Rule: CloudTrail trails should be integrated with CloudWatch logs
This rule ensures that CloudTrail trails are integrated with CloudWatch logs.
| Rule | CloudTrail trails should be integrated with CloudWatch logs |
| Framework | GxP 21 CFR Part 11 |
| Severity | ✔ Critical |
CloudTrail Integration with CloudWatch Logs for GxP 21 CFR Part 11
Description
In order to meet the requirements of GxP 21 CFR Part 11, it is essential to integrate CloudTrail trails with CloudWatch logs. CloudTrail provides visibility into the actions taken by various AWS services, while CloudWatch logs enable the centralized logging and analysis of those actions. This integration ensures that audit trails are captured and readily available for compliance purposes.
Troubleshooting Steps
If you encounter any issues while attempting to integrate CloudTrail with CloudWatch logs for GxP 21 CFR Part 11 compliance, follow these troubleshooting steps:
- 1.
Verify the IAM role: Ensure that you have the appropriate IAM role with sufficient permissions to enable this integration. Make sure the role includes necessary policies for CloudTrail and CloudWatch logs integration.
- 2.
Check CloudTrail settings: Confirm that CloudTrail is enabled and configured correctly. Ensure that you are capturing all relevant events and delivering them to CloudWatch logs.
- 3.
Verify CloudWatch log group: Check the CloudWatch log group settings to ensure that it exists and is properly configured. Ensure that CloudTrail logs are being delivered to this log group.
- 4.
Check CloudWatch log retention policy: Validate the log retention policy for your CloudWatch log group. Ensure that it complies with the requirements of GxP 21 CFR Part 11 regarding log retention duration.
- 5.
Ensure CloudWatch log permissions: Verify that the IAM role associated with CloudTrail has the necessary permissions to write logs to the designated CloudWatch log group.
Necessary Codes
Before proceeding with the integration, it is important to note that you will need to utilize the AWS Command Line Interface (CLI) with the appropriate permissions.

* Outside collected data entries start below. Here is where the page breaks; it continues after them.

(* ===== verification/Preexec.v ===== *)
(** * synth.c, third part: descriptors across exec

    The table of synthetic descriptors does not survive an exec. Before one, every descriptor that
    has a backing is replaced by its backing and the synthetic one is parked on a high number; after
    a failed exec, and in the parent of a spawn, the parked ones are put back. *)

From stdpp Require Import gmap.
From S2P Require Import Prelude CString Kernel State Tunables Override Walk FdKernel Internal Synth SynthFrames SynthFacts Close.

Open Scope Z_scope.

Definition SYNTH_PREEXEC_MAX : nat := 64.
Arguments SYNTH_PREEXEC_MAX : simpl never.

(** An element of [struct synth_preexec_state]; the state is the list of its first [count]. *)
Record preexec_slot := { user_fd : Z; saved_fd : Z; orig_cloexec : bool }.

Section preexec.
Context {W : Type} `{!Kernel W, !Handlers W} {Hfuel : Fuel}.
Local Abbreviation M := (prog (st W)).

(** [struct preexec_candidates] is the list of descriptors collected so far. *)
Definition preexec_collect_visit (fd : Z) (c : list Z) : M (bool * list Z) :=
  if (SYNTH_PREEXEC_MAX <=? length c)%nat then ret (true, c)
  else
    let* e := wslcompat_synth_pin_fd fd in
    match e with
    | None => ret (false, c)
    | Some i => wslcompat_synth_unpin i ;;* ret (false, c ++ [fd])
    end.

Definition preexec_save_one (fd : Z) (slots : list preexec_slot) : M (list preexec_slot) :=
  let* e := wslcompat_synth_pin_fd fd in
  match e with
  | None => ret slots
  | Some i =>
      let* o := entry_ops i in
      let* real := match op_passthru o with
                   | Some f => f i SYNTH_OP_PREEXEC
                   | None => ret (-1)
                   end in
      wslcompat_synth_unpin i ;;*
      if real <? 0 then ret slots
      else
        let* fdflags := sys (k_fcntl fd F_GETFD (arg_int 0)) in
        let cloexec := match fdflags with
                       | Some f => (0 <=? f) && has_bits f FD_CLOEXEC
                       | None => false
                       end in
        let* saved := sys (k_fcntl fd F_DUPFD_CLOEXEC (arg_int (Z.of_nat SYNTH_TABLE_SIZE))) in
        match saved with
        | None => ret slots
        | Some saved =>
            let* d := dup3 real fd (if cloexec then O_CLOEXEC else 0) in
            match d with
            | None => sys (k_close saved) ;;* ret slots
            | Some _ =>
                ret (slots ++ [{| user_fd := fd; saved_fd := saved; orig_cloexec := cloexec |}])
            end
        end
  end.

Fixpoint preexec_save_loop (c : list Z) (slots : list preexec_slot) : M (list preexec_slot) :=
  match c with
  | [] => ret slots
  | fd :: c' =>
      if (SYNTH_PREEXEC_MAX <=? length slots)%nat then ret slots
      else
        let* slots := preexec_save_one fd slots in
        preexec_save_loop c' slots
  end.

Definition wslcompat_synth_preexec_save (slots : list preexec_slot) : M (list preexec_slot) :=
  let* c := wslcompat_walk_proc_self_fd preexec_collect_visit [] in
  preexec_save_loop c slots.

Definition preexec_restore_one (sl : preexec_slot) : M (option unit) :=
  dup3 (saved_fd sl) (user_fd sl) (if orig_cloexec sl then O_CLOEXEC else 0) ;;*
  close (saved_fd sl) ;;*
  ret None.

(** The state is empty afterwards. *)
Definition wslcompat_synth_preexec_restore (slots : list preexec_slot) : M (list preexec_slot) :=
  for_each slots preexec_restore_one ;;* ret [].
End preexec.

(** ** Frames and bounds *)
Section facts.
Context {W : Type} `{!Kernel W, !Handlers W, !HandlersOk W} {Hfuel : Fuel}.
Local Abbreviation M := (prog (st W)).

Lemma within_preexec_save slots : within (@tbreach W) (wslcompat_synth_preexec_save slots).
Proof.
  assert (∀ fd sl, within (@tbreach W) (preexec_save_one fd sl)) as Hone.
  { intros fd sl. unfold preexec_save_one. apply within_bind; [apply _|apply within_pin_fd|].
    intros [i|]; [|by within_auto].
    apply within_entry_bind; [apply _|apply within_passthru_cb|]. intros real.
    within_auto; auto using within_unpin, within_dup3. }
  unfold wslcompat_synth_preexec_save. apply within_bind; [apply _| |].
  - apply within_walk; [apply _|apply allows_book|].
    intros. unfold preexec_collect_visit. within_auto; auto using within_pin_fd, within_unpin.
  - intros c. revert slots. induction c as [|fd c IH]; intros slots; simpl; within_auto; auto.
Qed.

Lemma within_preexec_restore slots : within (@tbreach W) (wslcompat_synth_preexec_restore slots).
Proof.
  unfold wslcompat_synth_preexec_restore, preexec_restore_one.
  within_auto; auto using within_dup3, within_close.
Qed.

Lemma preexec_save_one_grows fd sl (s s' : st W) sl' :
  preexec_save_one fd sl s = Ret sl' s' →
  sl' = sl ∨ ∃ x, sl' = sl ++ [x] ∧ user_fd x = fd.
Proof.
  unfold preexec_save_one. intros H. run_inv H. destruct r as [i|]; [|injection H as <- _; by left].
  do 3 run_inv H. destruct (r0 <? 0); [injection H as <- _; by left|].
  do 2 run_inv H. destruct r3 as [saved|]; [|injection H as <- _; by left].
  run_inv H. destruct r3; [injection H as <- _; right; by eexists|].
  run_inv H. injection H as <- _. by left.
Qed.

(** The arrays on the caller's stack are never overrun: however many synthetic descriptors the
    process has, at most [SYNTH_PREEXEC_MAX] are saved. *)
Lemma preexec_save_bounded sl (s s' : st W) sl' :
  (length sl ≤ SYNTH_PREEXEC_MAX)%nat → wslcompat_synth_preexec_save sl s = Ret sl' s' →
  (length sl' ≤ SYNTH_PREEXEC_MAX)%nat.
Proof.
  unfold wslcompat_synth_preexec_save. intros Hl H. run_inv H. clear E.
  revert sl s0 Hl H. induction r as [|fd c IH]; intros sl s0 Hl H; cbn [preexec_save_loop] in H.
  { by injection H as <- _. }
  destruct (_ <=? _)%nat eqn:Hle in H; [by injection H as <- _|]. apply Nat.leb_gt in Hle.
  run_inv H. eapply IH, H. destruct (preexec_save_one_grows _ _ _ _ _ E) as [->|(x & -> & _)]; [done|].
  rewrite length_app. simpl. lia.
Qed.
End facts.
(** Save and restore undo each other, whatever is opened in between. *)
Lemma preexec_roundtrip k m (w : W) e :
  (4 ≤ k)%nat → calm m w → spacious (2 * SYNTH_PREEXEC_MAX + k) w →
  ∃ slots m1 w1 e1, wslcompat_synth_preexec_save [] (mkst m w e) = Ret slots (mkst m1 w1 e1) ∧ spacious k w1 ∧
    ∀ w1' e1', tab w1 ⊆ tab w1' → kpid w1' = kpid w1 → spacious 4 w1' →
    ∃ w2, wslcompat_synth_preexec_restore slots (mkst m1 w1' e1') = Ret [] (mkst m1 w2 e1') ∧
      put_back m (tab w) (tab w1' ∖ tab w1) m1 (tab w2).
Proof.
  intros Hk4 C Hsp. destruct (save_run k m w e Hk4 C Hsp) as (slots & m1 & w1 & e1 & E & C1 & S & Hmv & Hsp1 & _).
  exists slots, m1, w1, e1. split; [done|]. split; [done|]. intros w1' e1' Ht Hk Hsp'.
  pose proof (swapped_grow _ _ _ _ _ S Ht) as S'. rewrite map_subseteq_spec in Ht.
  destruct (restore_run (tab w ∪ (tab w1' ∖ tab w1)) slots m1 w1' e1') as (w2 & E2 & S2); [|done|done|].
  { apply (calm_retable _ _ m1 w1); [done..| |].
    - intros fd Hi. destruct (tab w1 !! fd) as [x|] eqn:Ex; [by apply Ht|].
      destruct (internal_open _ _ m1 w1 fd C1 Hi) as [Hneg|[y Hy]]; [|congruence].
      apply eq_None_not_Some. intros Hs%tab_range. lia.
    - intros i Hl. destruct (calm_holder _ _ _ _ C1 i Hl) as (fd & x & Hx & H). eauto. }
  destruct (moves_facts _ _ Hmv) as (Fw & Fi & Fl & Fr & Fb).
  exists w2. split; [done|]. split; [|split].
  - apply map_subseteq_spec. intros fd x Hx. apply (sw_kept _ _ _ _ S2); [done|]. by apply not_elem_of_nil.
  - intros fd Hs Hn. destruct (sw_new _ _ _ _ S2 fd Hs Hn) as [Hi|(i & Hl & Hp)]; [by apply elem_of_nil in Hi|].
    exists i. by rewrite <-Fl.
  - intros i. by apply moves_entry.
Qed.
Lemma parse_mount_line m s :
  mount_ok m = true →
  parse_mount (mount_line m +:+ s) =
    Some (mnt_id m, mnt_major m, mnt_minor m, String " " (mnt_rest m +:+ String newline s)).
Proof.
  unfold mount_ok. intros H. rewrite !andb_true_iff, !Z.leb_le, !Z.ltb_lt in H.
  destruct H as ((((((((? & ?) & ?) & ?) & ?) & ?) & ?) & _) & _).
  unfold parse_mount, mount_line. rewrite append_assoc.
  rewrite strtoull_fmt by done. cbv beta iota.
  change (String " " ?a +:+ ?b) with (String " " (a +:+ b)). rewrite append_assoc.
  change (String " " ?a +:+ ?b) with (String " " (a +:+ b)). rewrite append_assoc.
  rewrite strtoull_space by by rewrite scan_number_fmt.
  rewrite strtoull_rest by done. cbv beta iota.
  change (String ":" ?a +:+ ?b) with (String ":" (a +:+ b)). rewrite append_assoc.
  rewrite strtoull_space by by rewrite scan_number_fmt.
  rewrite strtoull_fmt by (done || unfold ULONG_MAX; lia).
  change (negb (chr ":" =? 58)) with false. cbv beta iota.
  change (String " " ?a +:+ ?b) with (String " " (a +:+ b)). rewrite append_assoc.
  rewrite strtoull_fmt by (done || unfold ULONG_MAX; lia).
  by rewrite !wrap_u_id by done.
Qed.

Lemma next_mount m s :
  mount_ok m = true → next_line (String " " (mnt_rest m +:+ String newline s)) = Some s.
Proof.
  intros H. unfold mount_ok in H. rewrite !andb_true_iff in H. destruct H as [[_ H] _].
  by apply (next_line_app (String " " (mnt_rest m))).
Qed.

Lemma mount_line_cons m s : ∃ c r, mount_line m +:+ s = String c r.
Proof.
  unfold mount_line. rewrite append_assoc. destruct (fmt_d (mnt_id m)) as [|c r]; eexists _, _; reflexivity.
Qed.

Lemma mount_scan_first ms maj min n :
  Forall (λ m, mount_ok m = true) ms → (length ms < n)%nat →
  mount_scan n (mount_table ms) maj min = first_mount ms maj min.
Proof.
  intros Hms. revert n. induction Hms as [|m ms Hm Hms IH]; intros [|n] Hn; simpl in Hn; try lia; [done|].
  cbn [mount_table first_mount mount_scan].
  destruct (mount_line_cons m (mount_table ms)) as (c & r & E). rewrite E, <-E.
  rewrite parse_mount_line by done. fold (on_device maj min m). destruct (on_device maj min m); [done|].
  rewrite next_mount by done. apply IH. lia.
Qed.

Lemma length_mount_table ms : (length ms ≤ String.length (mount_table ms))%nat.
Proof.
  induction ms as [|m ms IH]; simpl; [lia|].
  destruct (mount_line_cons m "") as (c & r & E). rewrite append_empty in E.
  rewrite length_append, E. simpl. lia.
Qed.

Lemma mount_table_cstr ms :
  Forall (λ m, mount_ok m = true) ms → cstr (mount_table ms) = mount_table ms.
Proof.
  intros Hms. apply cstr_id. induction Hms as [|m ms Hm Hms IH]; [done|].
  cbn [mount_table]. rewrite str_all_app, IH, andb_true_r. unfold mount_ok in Hm.
  rewrite !andb_true_iff in Hm. destruct Hm as [_ Hm]. unfold mount_line.
  pose proof (λ z, str_all_fmt_d (λ c, bool_decide (c ≠ nul)) z digits_not_nul eq_refl) as Hd.
  repeat first [ rewrite str_all_app | rewrite Hd | progress cbn [str_all] ]. by rewrite Hm.
Qed.

Lemma scan_mounts_first ms maj min :
  Forall (λ m, mount_ok m = true) ms →
  scan_mounts (cstr (mount_table ms)) maj min = first_mount ms maj min.
Proof.
  intros Hms. rewrite mount_table_cstr by done. unfold scan_mounts.
  apply mount_scan_first; [done|]. pose proof (length_mount_table ms). lia.
Qed.

Section facts.
Context {W : Type} `{!Kernel W, !Handlers W}.
Local Abbreviation M := (prog (st W)).

(** C33: The mount id that is reported for a device is the id of the first line of the mount table for
    that device, and 0 (not supported) when no line is, for every table that fits the buffer; the
    loop of the parser ends. *)
Theorem mnt_id_first_mount ms maj min fd w1 (s : st W) :
  Forall (λ m, mount_ok m = true) ms → mount_fd (s_mem s) = fd → 0 ≤ fd →
  kstep (k_pread fd 8191 0) (s_world s) = (inl (mount_table ms), w1) →
  lookup_mnt_id maj min s = Ret (first_mount ms maj min) (mkst (s_mem s) w1 (s_errno s)).
Proof.
  intros Hms Hfd Hpos E. unfold lookup_mnt_id. rewrite bind_getm, Hfd.
  rewrite (proj2 (Z.ltb_ge fd (-1))) by lia. rewrite bind_ret.
  rewrite (proj2 (Z.ltb_ge fd 0)) by lia. unfold bind, sys. rewrite E.
  destruct (String.length _ =? 0)%nat eqn:El; [|by rewrite scan_mounts_first].
  destruct ms as [|m ms]; [done|]. apply Nat.eqb_eq in El. pose proof (length_mount_table (m :: ms)).
  simpl in *. lia.
Qed.

(** C34: The birth time that the open shim stores when it creates a file is the birth time statx
    reports for the file: the text written by the one is read back by the other, whole, for every
    time of the clock. *)
Theorem btime_roundtrip ts dirfd pathname flags mask b (s s1 : st W) :
  in_s 64 (tv_sec ts) → 0 ≤ tv_nsec ts < 1000000000 →
  has_bits mask STATX_BTIME = true → has_bits (stx_mask b) STATX_BTIME = false →
  btime_xattr dirfd pathname flags s = Ret (Some (btime_text ts)) s1 →
  fill_btime dirfd pathname flags mask b s =
    Ret (set_stx_mask (Z.lor (stx_mask b) STATX_BTIME) (set_stx_btime ts b)) s1.
Proof.
  intros Hs Hn Hm Hb E. unfold fill_btime, read_btime_xattr. rewrite Hm, Hb. cbn [negb andb].
  rewrite bind_assoc, (bind_Ret _ _ _ _ _ E). by rewrite btime_scan.
Qed.

(** What the polyfills leave alone: the file's mode, number, device and times, and every bit of
    the masks but the three they provide. *)
Definition statx_kept (b b' : statx_t) : Prop :=
  (stx_mode b' = stx_mode b ∧ stx_ino b' = stx_ino b ∧ stx_ctime b' = stx_ctime b ∧
   stx_mtime b' = stx_mtime b ∧ stx_dev_major b' = stx_dev_major b ∧
   stx_dev_minor b' = stx_dev_minor b) ∧
  (∀ k, 0 ≤ k → k ≠ 13 → Z.testbit (stx_attributes b') k = Z.testbit (stx_attributes b) k).

#[local] Instance statx_kept_preorder : PreOrder statx_kept.
Proof.
  split; [by intros b|]. intros a b c [(H1 & H2 & H3 & H4 & H5 & H6) H7] [(G1 & G2 & G3 & G4 & G5 & G6) G7].
  split; [repeat split; congruence|]. intros k Hk Hn. by rewrite G7, H7.
Qed.

Lemma testbit_or_pow2 x n k : 0 ≤ n → Z.testbit (Z.lor x (2 ^ n)) k = Z.testbit x k || (k =? n).
Proof.
  intros Hn. rewrite Z.lor_spec. f_equal. rewrite Z.pow2_bits_eqb by done. apply Z.eqb_sym.
Qed.

Lemma fill_mnt_id_spec mask b b1 (s s1 : st W) :
  fill_mnt_id mask b s = Ret b1 s1 →
  statx_kept b b1 ∧ stx_btime b1 = stx_btime b ∧
  (∀ k, Z.testbit (stx_mask b1) k = Z.testbit (stx_mask b) k ||
     ((k =? 12) && Z.testbit mask 12 && negb (stx_mnt_id b1 =? 0))).
Proof.
  unfold fill_mnt_id. change STATX_MNT_ID with (2 ^ 12). rewrite !has_bits_pow2 by lia.
  destruct (Z.testbit mask 12) eqn:Em; cbn [andb];
    [|intros [= <- <-]; split; [done|]; split; [done|]; intros k; by rewrite andb_false_r, orb_false_r].
  destruct (Z.testbit (stx_mask b) 12) eqn:Eb; cbn [negb].
  { intros [= <- <-]. split; [done|]. split; [done|]. intros k.
    destruct (Z.eqb_spec k 12) as [->|]; [by rewrite Eb|]. by rewrite orb_false_r. }
  intros (id & s2 & _ & E)%bind_Ret_inv. injection E as <- <-.
  destruct (Z.eqb_spec id 0) as [->|Hid]; cbn [negb]; (split; [done|]; split; [done|]); intros k; cbn -[Z.pow Z.lor Z.testbit].
  - by rewrite andb_false_r, orb_false_r.
  - rewrite testbit_or_pow2 by lia. destruct (Z.eqb_spec id 0); [done|]. by rewrite !andb_true_r.
Qed.

Lemma fill_mount_root_spec dirfd pathname flags b b1 (s s1 : st W) :
  fill_mount_root dirfd pathname flags b s = Ret b1 s1 →
  statx_kept b b1 ∧ stx_btime b1 = stx_btime b ∧ stx_mask b1 = stx_mask b ∧
  stx_mnt_id b1 = stx_mnt_id b ∧ Z.testbit (stx_attributes_mask b1) 13 = true.
Proof.
  unfold fill_mount_root. change STATX_ATTR_MOUNT_ROOT with (2 ^ 13). rewrite has_bits_pow2 by lia.
  destruct (Z.testbit (stx_attributes_mask b) 13) eqn:E13; cbn [negb]; [by intros [= <- <-]|].
  intros (root & s2 & _ & E)%bind_Ret_inv. injection E as <- <-.
  split_and!; [|done|done|done|].
  2: { cbn -[Z.pow Z.lor Z.testbit]. by rewrite testbit_or_pow2, orb_true_r by lia. }
  split; [done|]. intros k Hk Hn. destruct root; [|done]. cbn -[Z.pow Z.lor Z.testbit].
  rewrite testbit_or_pow2 by lia. by rewrite (proj2 (Z.eqb_neq k 13)), orb_false_r.
Qed.

Lemma fill_btime_spec dirfd pathname flags mask b b1 (s s1 : st W) :
  fill_btime dirfd pathname flags mask b s = Ret b1 s1 →
  statx_kept b b1 ∧ stx_mnt_id b1 = stx_mnt_id b ∧ stx_attributes_mask b1 = stx_attributes_mask b ∧
  (∀ k, k ≠ 11 → Z.testbit (stx_mask b1) k = Z.testbit (stx_mask b) k) ∧
  (Z.testbit mask 11 = false ∨ Z.testbit (stx_mask b) 11 = true → b1 = b) ∧
  (Z.testbit mask 11 = true → Z.testbit (stx_mask b) 6 = true → Z.testbit (stx_mask b) 7 = true →
   Z.testbit (stx_mask b1) 11 = true).
Proof.
  unfold fill_btime. change STATX_BTIME with (2 ^ 11). rewrite !has_bits_pow2 by lia.
  destruct (Z.testbit mask 11) eqn:Em; cbn [andb];
    [|intros [= <- <-]; split_and!; (done || discriminate)].
  destruct (Z.testbit (stx_mask b) 11) eqn:Eb; cbn [negb]; [by intros [= <- <-]|].
  intros ([ok t] & s2 & _ & E)%bind_Ret_inv. cbn [fst snd] in E.
  change STATX_MTIME with (2 ^ 6) in E. change STATX_CTIME with (2 ^ 7) in E.
  rewrite !has_bits_pow2 in E by lia. cbn -[Z.pow Z.lor Z.testbit] in E.
  assert (∀ b2 : statx_t, (∀ k, k ≠ 11 → Z.testbit (Z.lor (stx_mask b2) (2 ^ 11)) k = Z.testbit (stx_mask b2) k)
    ∧ Z.testbit (Z.lor (stx_mask b2) (2 ^ 11)) 11 = true) as Ho.
  { intros b2. split; [|by rewrite testbit_or_pow2, orb_true_r by lia]. intros k Hk.
    rewrite testbit_or_pow2 by lia. by rewrite (proj2 (Z.eqb_neq k 11)), orb_false_r. }
  destruct ok; [|destruct (Z.testbit (stx_mask b) 6) eqn:E6, (Z.testbit (stx_mask b) 7) eqn:E7];
    injection E as <- <-; cbn -[Z.pow Z.lor Z.testbit]; split_and!;
    try first [done | apply Ho | by intros; apply Ho | by intros [?|?] | discriminate].
Qed.
Lemma forced_bit k : 0 ≤ k → Z.testbit forced k = bool_decide (k = 0 ∨ k = 6 ∨ k = 7 ∨ k = 8).
Proof.
  intros Hk. destruct (decide (k < 9)) as [H|H].
  - assert (k = 0 ∨ k = 1 ∨ k = 2 ∨ k = 3 ∨ k = 4 ∨ k = 5 ∨ k = 6 ∨ k = 7 ∨ k = 8) as Hc by lia.
    by repeat destruct Hc as [->|Hc]; [..|subst].
  - rewrite Z.bits_above_log2 by (done || change (Z.log2 forced) with 8; lia).
    symmetry. apply bool_decide_eq_false. lia.
Qed.

Lemma cleared_bit m mask k :
  0 ≤ k → Z.testbit (Z.land m (Z.lnot (Z.ldiff forced mask))) k =
    Z.testbit m k && (negb (Z.testbit forced k) || Z.testbit mask k).
Proof.
  intros Hk. rewrite Z.land_spec, Z.lnot_spec, Z.ldiff_spec by done.
  by destruct (Z.testbit m k), (Z.testbit forced k), (Z.testbit mask k).
Qed.

Lemma ret_Some_inv {S A} (a b : A) (s s' : S) : ret (Some a) s = Ret (Some b) s' → a = b ∧ s = s'.
Proof. by intros [= -> ->]. Qed.

End facts.

(** ** A concrete machine

    A mount table, one file with an attribute, and the kernel's statx answer for it. *)
Module StatKernel.
Record world := { table : string; attr : option string; answer : statx_t; parent : stat }.
Definition step {R} (c : call R) (w : world) : (R + Z) * world :=
  match c in call R return (R + Z) * world with
  | k_open _ _ _ => (inl 9, w)
  | k_pread 9 count _ => (inl (strtake (Z.to_nat count) (table w)), w)
  | k_statx _ _ _ _ => (inl (answer w), w)
  | k_fstatat _ _ _ => (inl (parent w), w)
  | k_getxattr _ _ size =>
      (match attr w with Some v => inl (strtake (Z.to_nat size) v) | None => inr EOPNOTSUPP end, w)
  | _ => (inr ENOSYS, w)
  end.
#[global] Instance kernel : Kernel world := {| kstep := @step; kpid := λ _, 1 |}.

Definition mounts : list mount :=
  [{| mnt_id := 20; mnt_parent := 0; mnt_major := 0; mnt_minor := 2; mnt_rest := "/ / rw - lxfs rootfs rw" |};
   {| mnt_id := 21; mnt_parent := 20; mnt_major := 8; mnt_minor := 16; mnt_rest := "/ /mnt/d rw - drvfs D: rw" |};
   {| mnt_id := 22; mnt_parent := 20; mnt_major := 8; mnt_minor := 1; mnt_rest := "/ /mnt/c rw - drvfs C: rw" |}].
Definition born : timespec := {| tv_sec := -86400; tv_nsec := 42 |}.
(** A directory of the 8:1 file system whose parent is on another one. *)
Definition dir : statx_t :=
  {| stx_mask := 2047; stx_attributes := 0; stx_mode := 16877; stx_ino := 5; stx_attributes_mask := 0;
     stx_btime := {| tv_sec := 0; tv_nsec := 0 |}; stx_ctime := {| tv_sec := 100; tv_nsec := 7 |};
     stx_mtime := {| tv_sec := 100; tv_nsec := 3 |}; stx_dev_major := 8; stx_dev_minor := 1;
     stx_mnt_id := 0 |}.
Definition w : world :=
  {| table := mount_table mounts; attr := Some (btime_text born); answer := dir;
     parent := {| st_dev := 2; st_ino := 5; st_mode := 16877 |} |}.
Definition s0 : st world := mkst (set_mount_fd 9 init_mem) w 0.
Definition ask : Z := STATX_BTIME + STATX_MNT_ID + STATX_CTIME.
Definition final : statx_t :=
  match statx AT_FDCWD "/mnt/c" 0 ask s0 with Ret (Some b) _ => b | _ => dir end.
End StatKernel.

Lemma mnt_id_first_mount_witness :
  lookup_mnt_id 8 1 StatKernel.s0 = Ret 22 StatKernel.s0.
Proof.
  refine (mnt_id_first_mount StatKernel.mounts 8 1 9 StatKernel.w StatKernel.s0 _ _ _ _).
  - repeat constructor.
  - reflexivity.
  - lia.
  - by vm_compute.
Defined.

Lemma btime_roundtrip_witness :
  fill_btime AT_FDCWD "/mnt/c" 0 StatKernel.ask StatKernel.dir StatKernel.s0 =
    Ret (set_stx_mask 4095 (set_stx_btime StatKernel.born StatKernel.dir)) StatKernel.s0.
Proof.
  refine (btime_roundtrip StatKernel.born _ _ _ _ _ _ _ _ _ _ _ _);
    [split; by vm_compute|split; by vm_compute|by vm_compute..].
Defined.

Step-by-Step Guide for Remediation
Step 1: Create a CloudWatch log group
- 1.Open the AWS Management Console and navigate to the CloudWatch service.
- 2.Click on "Logs" in the left navigation pane.
- 3.Click on the "Create log group" button.
- 4.Enter a name for the log group, ensuring it is relevant to your CloudTrail trails.
- 5.Click "Create" to create the CloudWatch log group.
Step 2: Enable CloudTrail integration with CloudWatch logs
- 1.Open the AWS Management Console and navigate to the CloudTrail service.
- 2.Select the appropriate CloudTrail trail that you want to integrate with CloudWatch logs.
- 3.Click on "Edit" for the selected trail.
- 4.In the "CloudWatch Logs" section, choose the CloudWatch log group you created in Step 1 from the dropdown menu.
- 5.Click "Save" to enable CloudTrail integration with CloudWatch logs.
Step 3: Verify the integration
- 1.Open the AWS Management Console and navigate to the CloudWatch service.
- 2.Click on "Logs" in the left navigation pane.
- 3.Locate the log group you created in Step 1 and click on it.
- 4.Verify that CloudTrail logs are being delivered to the log group and are visible in the log stream.
- 5.Review the logs to ensure they are capturing the required actions and events for compliance with GxP 21 CFR Part 11.
Step 4: Periodically review and monitor the logs
- 1.Regularly review the logs stored in the CloudWatch log group to ensure they continue to capture the necessary actions and events.
- 2.Set up CloudWatch log metric filters or alarms to proactively monitor for any anomalies or suspicious activities.
- 3.Establish a process for archiving and retaining the logs based on your organization's specific requirements and the guidelines of GxP 21 CFR Part 11.
By following these steps, you can successfully integrate CloudTrail trails with CloudWatch logs to meet the compliance requirements of GxP 21 CFR Part 11.